There are optional lengths, weights, and diameters on balls and clubs, which makes it even harder to choose online, and then getting to try out the first cool-looking set I’ve seen and having them be so hard to control just makes it even less likely I’ll shell out money to test out what seems like a good combination online. History has taught me that anything with an ergonomic element that I order online I will hate once I get my hands on it. A perfect example is the Happy Hacking keyboard, meant for programmers, but I didn’t like anything about it. The keys were way too tall, tapered too sharply (making them feel too separate from each other), too hard to press, and the surfaces felt like 320-grit sandpaper, quickly irritating my fingers. I type 90WPM on average, but I couldn’t use any of my shortcuts on that board, like sliding from one key to an adjacent one to type both in one swipe.
Anyway, I’ve been thinking for at least a year that it would be fun to make juggling pins on my lathe. Bowling pins are (or at least were) all wood. I wouldn’t want to juggle all-wood pins for any length of time – my set already kills my knuckles, and they’re hollow plastic – but I could make some really beautiful, decorative pins with glued-up hardwoods. I know my mom would love a set for decorating. There are also fighting clubs (Rule #1: You don’t talk about fighting clubs!), like these from India, c. 1920.
Too, I could make various pin shapes out of wood, paint them with something to get them smooth and perfect, then make molds from those and do some roto-casting with plastic to create hollow, unibody pins of my own design. I’m anxious to try that one day. Who knows? Maybe I’ll make some signature pins worthy of selling under my own brand. In the meantime, though, I figured I should try turning a pin on my lathe. Tonight, home early from work (holiday time half-day), I grabbed a large branch of jacaranda, a great, light wood that carvers love to whittle, and which I have in abundance at the moment:
I started with a 20-inch piece, but soon realized that my 12×20 lathe can’t handle a piece that long. I’d have to make a short club – something like a cudgel – and one day upgrade with a bed extension for doing full-size clubs. Fair enough. I cut the piece down to 18 inches and moved the tailstock out to the end:
And now for some turning:
My tools need some sharpening some day when I have time, and Jacaranda is soft and flexible, so I was getting heavy vibration as I thinned the handle. I had to invent new techniques, like taking fast slicing sweeps to the side with the tools. It wasn’t very thought-out. I just decided to make a pin and ran out to the garage to do it :)
Here it is all rough. I would clean up the rest with sanding.
All sanded up:
And my hand for scale – it’s a mini club.
I cut the ends off with a thin pull saw, then sanded the ends flat with the the belt sander, cleaning up the ends with some hand sanding.

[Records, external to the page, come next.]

Lemma foldr_delete_other {A : Type} (table : gmap string A) names n :
  n ∉ names → foldr delete table names !! n = table !! n.
Proof.
  induction names as [|x names IH]; [done|]. intros [Hn1 Hn2]%not_elem_of_cons. cbn.
  rewrite lookup_delete_ne by done. by apply IH.
Qed.

(** A file whose row says what it is needs nothing but, perhaps, a new state. *)
Definition up_to_date (applied : gmap string AppliedFileEntry) (f : LocaleFileEntry) : Prop :=
  ∃ e, applied !! file_name f = Some e ∧
    (unread applied f = true ∨ file_hash f.1 = Some (afe_hash e)).

Lemma up_to_date_no_import applied h2n available f :
  up_to_date applied f → imports (decision_of applied h2n available f) = false ∧
    ∀ p, AppliedFile p ∉ decision_trace f (decision_of applied h2n available f).
Proof.
  intros (e & He & Hok).
  assert (∀ d, d = Keep ∨ d = Restate ∨ (∃ h, d = Rehash h) →
    imports d = false ∧ ∀ p, AppliedFile p ∉ decision_trace f d) as Hd.
  { intros d [->|[->|[h ->]]]; (split; [done|]); intros p; cbn; set_solver. }
  apply Hd. unfold decision_of, decide_file, hash_or_empty, unread in *. rewrite He in *.
  destruct (negb (redundancyChecks cfg) || archived_skip (afe_state e) f.2); [by left|].
  destruct Hok as [?|Hh]; [done|]. rewrite Hh. cbn. unfold id. rewrite String.eqb_refl. cbn.
  destruct (allowRehash cfg && is_empty (afe_hash e)); [right; right; by eexists|].
  case_bool_decide; auto.
Qed.

Lemma file_hash_read {A : Type} path hash (k : string → SM string (@update_state DB) A) u :
  file_hash path = Some hash →
  (update ← ReadSQLUpdate m path; hash ← hash_of m update; k hash) u = k hash u.
Proof.
  unfold file_hash, ReadSQLUpdate, hash_of. sm_unfold. destruct (read_file m path) as [upd|]; [|done].
  destruct (ByteArrayToHexStr (sha1 m upd) false) as [h|[]|w]; [|done]. by intros [= ->].
Qed.

Lemma ApplyUpdateFile_up_to_date h2n available f u :
  up_to_date (us_applied u) f → ∃ u', ApplyUpdateFile m cfg speed h2n available f u = (Done (), u').
Proof.
  destruct f as [path st]. intros (e & He & Hok). unfold ApplyUpdateFile, unread, archived_skip, file_name in *.
  cbn [fst snd] in *. unfold mbind at 1, SM_bind at 1, get_state at 1. rewrite He in *.
  destruct (negb (redundancyChecks cfg)) eqn:E1; [by eexists|].
  destruct (negb (archivedRedundancy cfg) && _ && _) eqn:E2; [by eexists|].
  cbn [orb] in Hok. destruct Hok as [Hok|Hh]; [congruence|]. rewrite (file_hash_read _ _ _ _ Hh), String.eqb_refl. cbn [negb].
  destruct (allowRehash cfg && is_empty (afe_hash e)); [by eexists|].
  destruct (bool_decide (afe_state e = st)); eexists; reflexivity.
Qed.

Lemma loop_up_to_date h2n available l u :
  NoDup (file_name <$> l) → l ⊆ available → (∀ f, f ∈ l → up_to_date (us_applied u) f) →
  ∃ u', for_each (ApplyUpdateFile m cfg speed h2n available) l u = (Done (), u').
Proof.
  revert u. induction l as [|f l IH]; intros u Hnd Hsub Hup; [by eexists|].
  cbn [for_each fmap list_fmap] in *. apply NoDup_cons in Hnd as [Hf Hnd].
  destruct (ApplyUpdateFile_up_to_date h2n available f u ltac:(apply Hup; by left)) as [u1 Hu1].
  rewrite (SM_bind_Done _ _ _ _ _ Hu1). apply IH; [done|set_solver|].
  apply ApplyUpdateFile_Done in Hu1 as (hash & Hh & _ & _ & Ha & _).
  assert (us_applied u1 = delete (file_name f) (us_applied u)) as Ha'.
  { rewrite Ha. f_equal. destruct (Hup f ltac:(by left)) as (e & He & _). unfold decide_file.
    rewrite He. by repeat case_match. }
  intros g Hg. destruct (Hup g ltac:(by right)) as (e & He & Hok). unfold up_to_date, unread in *.
  rewrite Ha', lookup_delete_ne; [by exists e|]. intros Heq. apply Hf. rewrite Heq.
  apply list_elem_of_fmap. by exists g.
Qed.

You can see some of the tearout that comes with the territory when manhandling jacaranda. The big chunk in the middle is from turning on centers. The spurs of the driver pin tore it out early on.
A little more tearout on the knob:
I always like bark inclusions.
It was great to get back out there and make something again in the hour and a half I had free. It’s been too long. Now I have a new thing to bring in and show my fellow juggling coworker. It was a successful first test, though I probably won’t have any more time this year to do another. I will be in the shop this weekend, but Saturday is all about helping my friend make a headboard for his wife for their bed for Christmas (surprise present!), and Sunday is making some things out of branches that have a special meaning for my stepdad for a Christmas present. Then next week I fly home to see my folks until after the new year. Busy times!
And I haven’t made a nice mess like this in far too long!